Description of the task:
Reproduce exactly the lines of the material beneath, from the line that contains "else match stable with" to the line that contains "(if (matched s", both included, and no other lines.

::::

(* ===== verification/Options.v ===== *)
(** * Options and option files (option.h, option_file.cc, containers/init_chain.h, strings/string_compare.h)

    The registry is the list of the registered options in the order [VisitAll] meets them.  A
    C string is its characters up to the null, a [StringRef] the characters it shows; files are
    their contents.  Options of type [bool], of any integer type, [f64] and [const char*] are
    modelled; an [f32] option adds a narrowing conversion of the language to the [f64] one.  Names
    are not null.  The count [VisitAll] returns and its [clear] argument have no user here. *)

From S2P Require Import Prelude IntParse FloatParse FloatFormat Format FormatSpec FormatParse FormatTemplate.
From Stdlib Require Import String Ascii.

Set Default Proof Using "Type".
#[local] Open Scope Z_scope.
#[local] Open Scope list_scope.

Definition text := list Z.

(** A string literal. *)
Definition str (s : string) : text := map (fun a => Z.of_nat (nat_of_ascii a)) (list_ascii_of_string s).

(** ** string_compare.h, for characters of one byte *)

Fixpoint Strcmp (lhs rhs : text) : Z :=
  let c1 := u8 (deref lhs) in
  let c2 := u8 (deref rhs) in
  if negb (c1 =? c2) then (if c1 <? c2 then -1 else 1)
  else if c1 =? 0 then 0
  else match lhs with _ :: lhs => Strcmp lhs (List.tl rhs) | [] => 0 end.

Fixpoint Strncmp (lhs rhs : text) (limit : nat) : Z :=
  match limit with
  | O => 0
  | S limit =>
    let c1 := u8 (deref lhs) in
    let c2 := u8 (deref rhs) in
    if negb (c1 =? c2) then (if c1 <? c2 then -1 else 1)
    else if c1 =? 0 then 0
    else Strncmp (List.tl lhs) (List.tl rhs) limit
  end.

Definition StrEqual (lhs rhs : text) : bool := Strcmp lhs rhs =? 0.

(** ** Option<T> *)

(** The value of an option with its type; integers of [w] bits, floats as encodings, and a
    string option that is null or owns its text. *)
Inductive OptionValue :=
  | OBool (b : bool)
  | OInt (is_signed : bool) (w : Z) (v : Z)
  | OF64 (v : Z)
  | OText (s : option text).

#[export] Instance OptionValue_eq_dec : EqDecision OptionValue.
Proof. solve_decision. Defined.

Record OptionBase := mkOption {
  name_ : text;
  env_ : option text;
  desc_ : option text;
  value_ : OptionValue;
  default_ : OptionValue;
  overridden_ : bool }.

Definition with_value (o : OptionBase) (v : OptionValue) : OptionBase := mkOption (name_ o) (env_ o) (desc_ o) v (default_ o) (overridden_ o).
Definition with_overridden (o : OptionBase) (b : bool) : OptionBase := mkOption (name_ o) (env_ o) (desc_ o) (value_ o) (default_ o) b.

(** The constructor; it also puts the option in front of the chain. *)
Definition new_option (name : text) (default : OptionValue) (env desc : option text) : OptionBase := mkOption name env desc default default false.
Definition Register (chain : list OptionBase) (o : OptionBase) : list OptionBase := o :: chain.

Definition ParseBool (t : text) : option bool :=
  if StrEqual t (str "1") || StrEqual t (str "true") || StrEqual t (str "on") || StrEqual t (str "yes") then Some true
  else if (deref t =? 0) || StrEqual t (str "0") || StrEqual t (str "false") || StrEqual t (str "off") || StrEqual t (str "no") then Some false
  else match ParseInteger (Some t) 0 with
    | Some (v, rest) => if deref rest =? 0 then Some (negb (v =? 0)) else None
    | None => None
    end.

(** [static_cast] to the type of the option. *)
Definition narrow (is_signed : bool) (w v : Z) : Z := if is_signed then swrap w v else wrap w v.

(** [ParseOption], and [Option::ParseFromString], which copies the text into a string option. *)
Definition ParseFromString (t : text) (v : OptionValue) : option OptionValue :=
  match v with
  | OBool _ => OBool <$> ParseBool t
  | OInt is_signed w _ => (fun '(v, _) => OInt is_signed w (narrow is_signed w v)) <$> ParseInteger (Some t) 0
  | OF64 _ => (fun '(v, _) => OF64 v) <$> ParseFloat (Some t)
  | OText _ => Some (OText (Some t))
  end.

Definition SetFromString (o : OptionBase) (t : text) : OptionBase * bool :=
  match ParseFromString t (value_ o) with Some v => (with_overridden (with_value o v) true, true) | None => (o, false) end.

Definition Reset (o : OptionBase) : OptionBase := with_overridden (with_value o (default_ o)) false.

Definition format_arg (v : OptionValue) : Value :=
  match v with OBool b => VBool b | OInt is_signed _ v => VInt is_signed v | OF64 v => VDouble v | OText s => VCStr s end.

(** The buffer afterwards and the length of the text. *)
Definition FormatValue (v : OptionValue) (buffer : text) : text * nat :=
  match v with
  | OText None => (match buffer with [] => [] | _ => <[0%nat := 0]> buffer end, 0%nat)
  | _ => FormatTo buffer (List.length buffer) true (Some (str "{}")) [format_arg v]
  end.

(** ** Option files *)

Inductive OptionApply := kOverride | kFillUnset.

Record Result := mkResult { applied : nat; skipped : nat; unknown : nat; invalid : nat; read : bool }.

Definition no_result : Result := mkResult 0 0 0 0 false.
Definition count_applied (r : Result) := mkResult (S (applied r)) (skipped r) (unknown r) (invalid r) (read r).
Definition count_skipped (r : Result) := mkResult (applied r) (S (skipped r)) (unknown r) (invalid r) (read r).
Definition count_unknown (r : Result) := mkResult (applied r) (skipped r) (S (unknown r)) (invalid r) (read r).
Definition count_invalid (r : Result) := mkResult (applied r) (skipped r) (unknown r) (S (invalid r)) (read r).

(** [String(data, length).c_str()]: what follows a null is not seen. *)
Fixpoint InternValue (value : text) : text := match value with [] => [] | c :: value => if c =? 0 then [] else c :: InternValue value end.

Definition IsSpace (c : Z) : bool := (c =? 32) || (c =? 9) || (c =? 13) || (c =? 10).

Fixpoint trim_front (t : text) : text := match t with c :: t' => if IsSpace c then trim_front t' else t | [] => [] end.

(** Both loops stop where they meet. *)
Definition Trim (t : text) : text := rev (trim_front (rev (trim_front t))).

Definition Unquote (value : text) : text :=
  if (List.length value <? 2)%nat then value
  else
    let first := List.nth 0 value 0 in
    if ((first =? 34) || (first =? 39)) && (List.nth (List.length value - 1) value 0 =? first)
    then take (List.length value - 2) (drop 1 value)
    else value.

Definition IsComment (line : text) : bool :=
  if List.nth 0 line 0 =? 35 then true
  else (2 <=? List.length line)%nat && (List.nth 0 line 0 =? 47) && (List.nth 1 line 0 =? 47).

Definition Matches (o : OptionBase) (name : text) : bool :=
  if decide (name = name_ o) then true
  else match env_ o with Some e => bool_decide (name = e) | None => false end.

(** The text in front of the first [c] and behind it. *)
Fixpoint split_at (c : Z) (t : text) : text * option text :=
  match t with
  | [] => ([], None)
  | d :: t => if d =? c then ([], Some t) else let '(a, b) := split_at c t in (d :: a, b)
  end.

(** What the visit of the options has seen: [matched], [failed] and [held]. *)
Record Seen := mkSeen { matched : nat; failed : nat; held : nat }.

Definition visit_option (name : text) (apply : OptionApply) (stable : option text) (o : OptionBase) (s : Seen) : OptionBase * Seen :=
  if negb (Matches o name) then (o, s)
  else
    let s := mkSeen (S (matched s)) (failed s) (held s) in
    if (match apply with kFillUnset => true | kOverride => false end) && overridden_ o then (o, mkSeen (matched s) (failed s) (S (held s)))
    else match stable with
      | None => (Reset o, s)
      | Some t => let '(o, ok) := SetFromString o t in (o, if ok then s else mkSeen (matched s) (S (failed s)) (held s))
      end.

(** [OptionBase::VisitAll] with a functor that changes the options and its own state. *)
Fixpoint VisitAll {S} (f : OptionBase -> S -> OptionBase * S) (os : list OptionBase) (s : S) : list OptionBase * S :=
  match os with
  | [] => ([], s)
  | o :: os => let '(o, s) := f o s in let '(os, s) := VisitAll f os s in (o :: os, s)
  end.

Definition ApplyEntry (entry : text) (apply : OptionApply) (result : Result) (os : list OptionBase) : Result * list OptionBase :=
  let first := List.nth 0 entry 0 in
  let signed_ := (first =? 43) || (first =? 45) in
  let body := if signed_ then drop 1 entry else entry in
  let reset := first =? 45 in
  let '(before, assign) := split_at 61 body in
  let name := Trim (match assign with None => body | Some _ => before end) in
  if bool_decide (name = []) then (count_invalid result, os)
  else if (match assign with None => true | Some _ => false end) && (List.length body =? List.length entry)%nat then (count_invalid result, os)
  else
    let value := match assign with None => str "1" | Some after => Unquote (Trim after) end in
    let stable := if reset then None else Some (InternValue value) in
    let '(os, s) := VisitAll (visit_option name apply stable) os (mkSeen 0 0 0) in
    (if (matched s =? 0)%nat then count_unknown result
     else if negb (failed s =? 0)%nat then count_invalid result
     else if (held s =? matched s)%nat then count_skipped result
     else count_applied result, os).

Definition FindOption (name : text) (os : list OptionBase) : option OptionBase :=
  snd (VisitAll (fun o found => (o, if bool_decide (found = None) && Matches o name then Some o else found)) os None).

Definition SetOptionValue (name value : text) (os : list OptionBase) : list OptionBase * bool :=
  let stable := InternValue value in
  VisitAll (fun o set => if Matches o name then let '(o, ok) := SetFromString o stable in (o, set || ok) else (o, set)) os false.

(** One turn per line; the last line ends the text. *)
Fixpoint apply_lines (fuel : nat) (t : text) (apply : OptionApply) (result : Result) (os : list OptionBase) : Result * list OptionBase :=
  match fuel with
  | O => (result, os)
  | S fuel =>
    let '(l, rest) := split_at 10 t in
    let line := Trim l in
    let '(result, os) := if negb (bool_decide (line = [])) && negb (IsComment line) then ApplyEntry line apply result os else (result, os) in
    match rest with None => (result, os) | Some rest => apply_lines fuel rest apply result os end
  end.

Definition ApplyOptionText (t : text) (apply : OptionApply) (os : list OptionBase) : Result * list OptionBase :=
  apply_lines (S (List.length t)) t apply (mkResult 0 0 0 0 true) os.

(** [content] is what [ReadFile] returns. *)
Definition ApplyOptionFile (content : option text) (apply : OptionApply) (os : list OptionBase) : Result * list OptionBase :=
  match content with
  | None => (no_result, os)
  | Some content => if (List.length content =? 0)%nat then (mkResult 0 0 0 0 true, os) else ApplyOptionText content apply os
  end.

(** [value] is the local buffer; every option writes it anew. *)
Fixpoint append_options (os : list OptionBase) (overridden_only : bool) (value : text) (out : text) : text :=
  match os with
  | [] => out
  | o :: os =>
    if overridden_only && negb (overridden_ o) then append_options os overridden_only value out
    else
      let out := match desc_ o with Some (c :: d) => out ++ str "// " ++ (c :: d) ++ [10] | _ => out end in
      let '(value, _) := FormatValue (value_ o) value in
      append_options os overridden_only value (out ++ [43] ++ name_ o ++ [61] ++ InternValue value ++ [10])
  end.

Definition AppendOptionText (out : text) (overridden_only : bool) (buffer : text) (os : list OptionBase) : text := append_options os overridden_only buffer out.

(** The text [WriteOptionFile] writes. *)
Definition WriteOptionFile (overridden_only : bool) (buffer : text) (os : list OptionBase) : text := AppendOptionText [] overridden_only buffer os.

(** [getenv] is what [GetEnvironmentVariable] finds. *)
Definition InitOptionsFromEnv (getenv : text -> option text) (os : list OptionBase) : list OptionBase * nat :=
  VisitAll (fun o n =>
    match env_ o with
    | None => (o, n)
    | Some e => match getenv e with Some t => let '(o, ok) := SetFromString o t in (o, if ok then S n else n) | None => (o, n) end
    end) os 0%nat.

(** ** What an option prints *)

Definition value_text (v : OptionValue) : text := match v with OText None => [] | _ => arg_text (MakeArg true (format_arg v)) default_spec end.

Lemma format_braces a : Format true (Some (str "{}")) [a] = arg_text (MakeArg true a) default_spec.
Proof. change (str "{}") with [123; 125]. unfold Format, FormatTo_string, FormatCore. cbn -[FormatArgValue MakeArg]. by rewrite FormatArgValue_text. Qed.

::::

Your response:
    else match stable with
      | None => (Reset o, s)
      | Some t => let '(o, ok) := SetFromString o t in (o, if ok then s else mkSeen (matched s) (S (failed s)) (held s))
      end.

(** [OptionBase::VisitAll] with a functor that changes the options and its own state. *)
Fixpoint VisitAll {S} (f : OptionBase -> S -> OptionBase * S) (os : list OptionBase) (s : S) : list OptionBase * S :=
  match os with
  | [] => ([], s)
  | o :: os => let '(o, s) := f o s in let '(os, s) := VisitAll f os s in (o :: os, s)
  end.

Definition ApplyEntry (entry : text) (apply : OptionApply) (result : Result) (os : list OptionBase) : Result * list OptionBase :=
  let first := List.nth 0 entry 0 in
  let signed_ := (first =? 43) || (first =? 45) in
  let body := if signed_ then drop 1 entry else entry in
  let reset := first =? 45 in
  let '(before, assign) := split_at 61 body in
  let name := Trim (match assign with None => body | Some _ => before end) in
  if bool_decide (name = []) then (count_invalid result, os)
  else if (match assign with None => true | Some _ => false end) && (List.length body =? List.length entry)%nat then (count_invalid result, os)
  else
    let value := match assign with None => str "1" | Some after => Unquote (Trim after) end in
    let stable := if reset then None else Some (InternValue value) in
    let '(os, s) := VisitAll (visit_option name apply stable) os (mkSeen 0 0 0) in
    (if (matched s =? 0)%nat then count_unknown result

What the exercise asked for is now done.